/---

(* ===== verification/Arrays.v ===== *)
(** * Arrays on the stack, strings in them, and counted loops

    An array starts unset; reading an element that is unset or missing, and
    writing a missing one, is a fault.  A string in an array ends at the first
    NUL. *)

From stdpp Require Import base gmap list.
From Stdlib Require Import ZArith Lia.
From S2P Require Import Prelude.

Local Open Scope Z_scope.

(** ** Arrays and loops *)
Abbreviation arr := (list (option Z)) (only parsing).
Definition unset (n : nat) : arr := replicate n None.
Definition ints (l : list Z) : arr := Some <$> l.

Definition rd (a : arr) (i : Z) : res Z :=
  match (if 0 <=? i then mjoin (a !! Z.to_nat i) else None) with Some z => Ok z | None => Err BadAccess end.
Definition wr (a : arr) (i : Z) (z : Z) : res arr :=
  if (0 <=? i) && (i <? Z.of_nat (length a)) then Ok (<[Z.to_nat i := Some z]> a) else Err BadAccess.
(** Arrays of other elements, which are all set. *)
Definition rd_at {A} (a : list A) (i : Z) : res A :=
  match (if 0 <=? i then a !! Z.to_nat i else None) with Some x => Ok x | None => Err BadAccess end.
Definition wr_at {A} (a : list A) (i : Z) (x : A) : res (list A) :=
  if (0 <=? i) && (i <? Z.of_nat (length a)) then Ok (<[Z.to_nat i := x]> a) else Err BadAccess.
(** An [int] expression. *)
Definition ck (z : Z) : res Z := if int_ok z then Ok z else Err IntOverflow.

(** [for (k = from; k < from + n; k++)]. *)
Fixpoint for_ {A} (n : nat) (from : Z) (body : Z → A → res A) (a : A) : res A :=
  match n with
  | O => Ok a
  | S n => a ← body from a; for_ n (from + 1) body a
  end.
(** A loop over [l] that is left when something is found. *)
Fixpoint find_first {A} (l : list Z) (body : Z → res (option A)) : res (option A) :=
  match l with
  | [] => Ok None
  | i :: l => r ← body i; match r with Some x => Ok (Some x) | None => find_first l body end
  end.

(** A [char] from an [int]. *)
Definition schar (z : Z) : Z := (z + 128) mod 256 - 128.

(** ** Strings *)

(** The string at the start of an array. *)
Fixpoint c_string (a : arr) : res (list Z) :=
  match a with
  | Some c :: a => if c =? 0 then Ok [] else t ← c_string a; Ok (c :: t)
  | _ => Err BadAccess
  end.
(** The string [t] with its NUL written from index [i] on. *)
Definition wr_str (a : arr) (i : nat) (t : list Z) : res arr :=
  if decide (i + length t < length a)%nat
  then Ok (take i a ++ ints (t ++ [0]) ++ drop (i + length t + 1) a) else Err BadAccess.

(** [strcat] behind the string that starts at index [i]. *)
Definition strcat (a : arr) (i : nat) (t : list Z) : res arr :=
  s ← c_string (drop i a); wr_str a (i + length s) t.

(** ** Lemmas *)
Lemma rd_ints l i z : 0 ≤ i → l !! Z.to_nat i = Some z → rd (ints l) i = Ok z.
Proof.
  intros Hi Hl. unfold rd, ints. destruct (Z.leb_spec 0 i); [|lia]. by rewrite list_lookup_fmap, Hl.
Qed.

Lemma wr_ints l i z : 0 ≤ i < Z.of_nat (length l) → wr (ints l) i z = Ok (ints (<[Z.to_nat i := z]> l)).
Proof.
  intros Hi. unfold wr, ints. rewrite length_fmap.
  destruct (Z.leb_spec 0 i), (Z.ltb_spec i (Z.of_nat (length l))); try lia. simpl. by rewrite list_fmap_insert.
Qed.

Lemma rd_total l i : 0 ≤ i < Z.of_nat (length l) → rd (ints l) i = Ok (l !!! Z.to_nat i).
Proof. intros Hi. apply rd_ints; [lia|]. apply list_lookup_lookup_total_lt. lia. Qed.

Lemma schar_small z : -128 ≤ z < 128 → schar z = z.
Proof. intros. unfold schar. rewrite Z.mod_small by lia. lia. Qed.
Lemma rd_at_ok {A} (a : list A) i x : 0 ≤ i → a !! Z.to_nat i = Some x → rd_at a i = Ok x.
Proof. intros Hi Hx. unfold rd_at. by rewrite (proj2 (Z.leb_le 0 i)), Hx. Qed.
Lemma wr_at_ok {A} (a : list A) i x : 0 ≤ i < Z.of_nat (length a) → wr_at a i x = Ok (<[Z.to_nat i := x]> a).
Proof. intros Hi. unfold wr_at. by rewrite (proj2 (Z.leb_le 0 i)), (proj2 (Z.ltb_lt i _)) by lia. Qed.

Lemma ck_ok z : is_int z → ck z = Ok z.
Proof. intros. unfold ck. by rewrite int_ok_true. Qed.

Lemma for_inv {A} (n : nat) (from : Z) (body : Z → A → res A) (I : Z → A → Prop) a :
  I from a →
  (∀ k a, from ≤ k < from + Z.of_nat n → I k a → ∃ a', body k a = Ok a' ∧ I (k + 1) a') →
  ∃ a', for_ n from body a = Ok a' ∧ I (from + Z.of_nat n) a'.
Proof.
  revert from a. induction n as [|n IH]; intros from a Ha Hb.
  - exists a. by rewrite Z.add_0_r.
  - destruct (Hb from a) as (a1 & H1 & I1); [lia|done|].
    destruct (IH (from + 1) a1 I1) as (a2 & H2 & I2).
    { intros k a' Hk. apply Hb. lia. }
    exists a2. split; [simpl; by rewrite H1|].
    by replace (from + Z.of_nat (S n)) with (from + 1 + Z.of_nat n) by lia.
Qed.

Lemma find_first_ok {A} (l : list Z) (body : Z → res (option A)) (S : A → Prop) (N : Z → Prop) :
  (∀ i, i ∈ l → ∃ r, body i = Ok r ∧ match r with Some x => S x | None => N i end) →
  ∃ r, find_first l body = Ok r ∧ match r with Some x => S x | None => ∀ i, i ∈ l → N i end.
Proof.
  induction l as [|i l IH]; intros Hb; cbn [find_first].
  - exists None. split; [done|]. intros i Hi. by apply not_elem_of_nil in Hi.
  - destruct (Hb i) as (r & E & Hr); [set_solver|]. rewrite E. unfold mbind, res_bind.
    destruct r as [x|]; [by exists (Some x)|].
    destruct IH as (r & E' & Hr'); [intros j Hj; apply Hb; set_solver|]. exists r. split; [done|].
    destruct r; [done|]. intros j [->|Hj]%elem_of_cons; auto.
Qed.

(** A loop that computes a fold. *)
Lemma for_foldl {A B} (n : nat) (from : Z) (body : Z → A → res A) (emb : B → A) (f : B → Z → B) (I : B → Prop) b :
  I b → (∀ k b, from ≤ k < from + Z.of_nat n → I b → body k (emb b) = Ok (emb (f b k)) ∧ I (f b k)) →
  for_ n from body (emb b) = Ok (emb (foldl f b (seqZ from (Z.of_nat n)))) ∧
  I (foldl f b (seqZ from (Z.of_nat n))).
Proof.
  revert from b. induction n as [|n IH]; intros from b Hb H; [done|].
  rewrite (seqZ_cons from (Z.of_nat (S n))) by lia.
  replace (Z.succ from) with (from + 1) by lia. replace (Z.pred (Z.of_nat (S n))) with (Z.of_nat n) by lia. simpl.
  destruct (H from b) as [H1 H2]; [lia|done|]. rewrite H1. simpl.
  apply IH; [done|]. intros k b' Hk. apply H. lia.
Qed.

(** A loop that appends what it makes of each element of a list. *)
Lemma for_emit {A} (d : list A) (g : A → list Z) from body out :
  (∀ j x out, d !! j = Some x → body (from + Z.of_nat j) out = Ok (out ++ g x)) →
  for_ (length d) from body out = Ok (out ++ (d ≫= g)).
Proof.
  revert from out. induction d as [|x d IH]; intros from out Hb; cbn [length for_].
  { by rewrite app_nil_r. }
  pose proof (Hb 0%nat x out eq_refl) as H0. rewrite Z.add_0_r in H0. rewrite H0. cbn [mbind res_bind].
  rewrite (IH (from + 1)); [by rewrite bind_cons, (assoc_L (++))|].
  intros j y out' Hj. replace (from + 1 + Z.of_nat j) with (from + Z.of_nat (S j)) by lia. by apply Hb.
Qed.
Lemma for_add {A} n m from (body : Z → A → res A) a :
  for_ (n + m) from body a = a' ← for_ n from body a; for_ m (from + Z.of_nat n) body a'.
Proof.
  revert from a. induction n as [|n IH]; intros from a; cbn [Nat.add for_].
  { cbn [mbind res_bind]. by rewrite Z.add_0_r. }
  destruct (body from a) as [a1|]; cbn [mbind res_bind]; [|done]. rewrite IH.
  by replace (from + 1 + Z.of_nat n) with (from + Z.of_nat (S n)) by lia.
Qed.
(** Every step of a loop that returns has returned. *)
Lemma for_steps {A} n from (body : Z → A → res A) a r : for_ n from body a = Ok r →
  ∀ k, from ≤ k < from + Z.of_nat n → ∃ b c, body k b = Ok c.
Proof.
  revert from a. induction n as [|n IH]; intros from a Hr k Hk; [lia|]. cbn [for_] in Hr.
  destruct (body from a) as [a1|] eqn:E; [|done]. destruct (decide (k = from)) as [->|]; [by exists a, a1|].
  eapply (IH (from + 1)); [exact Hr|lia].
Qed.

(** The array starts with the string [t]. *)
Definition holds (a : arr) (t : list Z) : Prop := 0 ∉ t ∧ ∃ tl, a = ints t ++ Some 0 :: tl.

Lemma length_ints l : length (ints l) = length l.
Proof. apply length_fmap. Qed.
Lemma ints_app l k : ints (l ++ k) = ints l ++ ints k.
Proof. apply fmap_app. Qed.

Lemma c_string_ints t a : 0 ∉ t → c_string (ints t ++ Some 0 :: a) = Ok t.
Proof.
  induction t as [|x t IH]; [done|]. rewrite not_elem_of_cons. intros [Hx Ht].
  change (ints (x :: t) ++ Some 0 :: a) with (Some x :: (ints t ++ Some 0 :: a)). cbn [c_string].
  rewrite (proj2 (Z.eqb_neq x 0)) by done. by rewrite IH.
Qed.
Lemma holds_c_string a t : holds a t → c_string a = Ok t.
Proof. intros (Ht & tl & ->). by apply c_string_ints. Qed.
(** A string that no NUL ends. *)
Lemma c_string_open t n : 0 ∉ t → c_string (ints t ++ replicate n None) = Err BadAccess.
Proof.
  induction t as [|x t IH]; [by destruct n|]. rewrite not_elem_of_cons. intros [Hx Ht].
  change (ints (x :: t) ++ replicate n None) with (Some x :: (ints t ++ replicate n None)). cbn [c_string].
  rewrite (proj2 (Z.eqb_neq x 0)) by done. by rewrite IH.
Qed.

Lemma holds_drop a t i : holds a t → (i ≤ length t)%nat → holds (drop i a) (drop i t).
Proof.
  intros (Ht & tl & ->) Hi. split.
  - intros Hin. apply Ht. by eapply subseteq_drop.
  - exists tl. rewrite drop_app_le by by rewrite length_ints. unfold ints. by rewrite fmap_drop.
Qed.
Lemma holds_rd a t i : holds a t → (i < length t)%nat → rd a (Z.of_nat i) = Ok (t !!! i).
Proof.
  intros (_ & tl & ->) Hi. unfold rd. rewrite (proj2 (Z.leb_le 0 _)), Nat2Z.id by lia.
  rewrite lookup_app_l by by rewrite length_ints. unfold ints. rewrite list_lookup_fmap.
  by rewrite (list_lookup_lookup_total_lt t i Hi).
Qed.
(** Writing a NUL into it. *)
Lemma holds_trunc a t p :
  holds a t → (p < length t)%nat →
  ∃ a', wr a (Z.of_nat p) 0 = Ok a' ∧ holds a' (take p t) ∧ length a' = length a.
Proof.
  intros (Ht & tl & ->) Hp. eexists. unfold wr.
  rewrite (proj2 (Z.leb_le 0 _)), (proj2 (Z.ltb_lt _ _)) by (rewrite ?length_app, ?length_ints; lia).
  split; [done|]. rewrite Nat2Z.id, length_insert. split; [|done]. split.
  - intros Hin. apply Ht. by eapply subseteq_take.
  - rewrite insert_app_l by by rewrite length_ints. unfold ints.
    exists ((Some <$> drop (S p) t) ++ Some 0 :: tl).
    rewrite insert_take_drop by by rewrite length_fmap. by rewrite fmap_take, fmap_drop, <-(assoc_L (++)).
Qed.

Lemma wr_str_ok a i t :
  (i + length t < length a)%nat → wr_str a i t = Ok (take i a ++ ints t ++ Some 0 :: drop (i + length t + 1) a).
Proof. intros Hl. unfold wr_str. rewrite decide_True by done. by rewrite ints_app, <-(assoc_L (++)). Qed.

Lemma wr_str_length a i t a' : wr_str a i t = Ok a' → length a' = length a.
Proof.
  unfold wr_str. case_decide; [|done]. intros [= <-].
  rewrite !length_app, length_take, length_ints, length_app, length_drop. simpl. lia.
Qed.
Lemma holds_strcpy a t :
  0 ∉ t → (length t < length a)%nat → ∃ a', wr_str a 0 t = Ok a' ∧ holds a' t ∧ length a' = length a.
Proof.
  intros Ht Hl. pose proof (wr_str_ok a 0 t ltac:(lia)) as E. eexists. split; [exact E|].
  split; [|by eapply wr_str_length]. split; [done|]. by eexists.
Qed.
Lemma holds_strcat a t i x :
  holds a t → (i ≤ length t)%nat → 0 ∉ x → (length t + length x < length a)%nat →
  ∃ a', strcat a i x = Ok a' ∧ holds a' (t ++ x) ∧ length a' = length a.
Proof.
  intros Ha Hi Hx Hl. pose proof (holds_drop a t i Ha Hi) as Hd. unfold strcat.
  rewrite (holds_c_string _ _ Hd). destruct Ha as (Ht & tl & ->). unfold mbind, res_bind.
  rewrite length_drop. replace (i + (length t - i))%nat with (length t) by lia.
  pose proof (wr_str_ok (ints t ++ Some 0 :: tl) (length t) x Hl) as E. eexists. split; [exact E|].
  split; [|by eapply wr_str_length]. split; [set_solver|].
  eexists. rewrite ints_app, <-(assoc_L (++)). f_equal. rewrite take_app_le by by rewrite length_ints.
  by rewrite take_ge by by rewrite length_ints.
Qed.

\---

The problem => Reproduce verbatim only the segment of the listing bounded by the line containing "Lemma holds_trunc a" and the line containing "rewrite (proj2 (Z.leb_le 0 _)), (proj2", with both boundary lines included.

Solved exercise =>
Lemma holds_trunc a t p :
  holds a t → (p < length t)%nat →
  ∃ a', wr a (Z.of_nat p) 0 = Ok a' ∧ holds a' (take p t) ∧ length a' = length a.
Proof.
  intros (Ht & tl & ->) Hp. eexists. unfold wr.
  rewrite (proj2 (Z.leb_le 0 _)), (proj2 (Z.ltb_lt _ _)) by (rewrite ?length_app, ?length_ints; lia).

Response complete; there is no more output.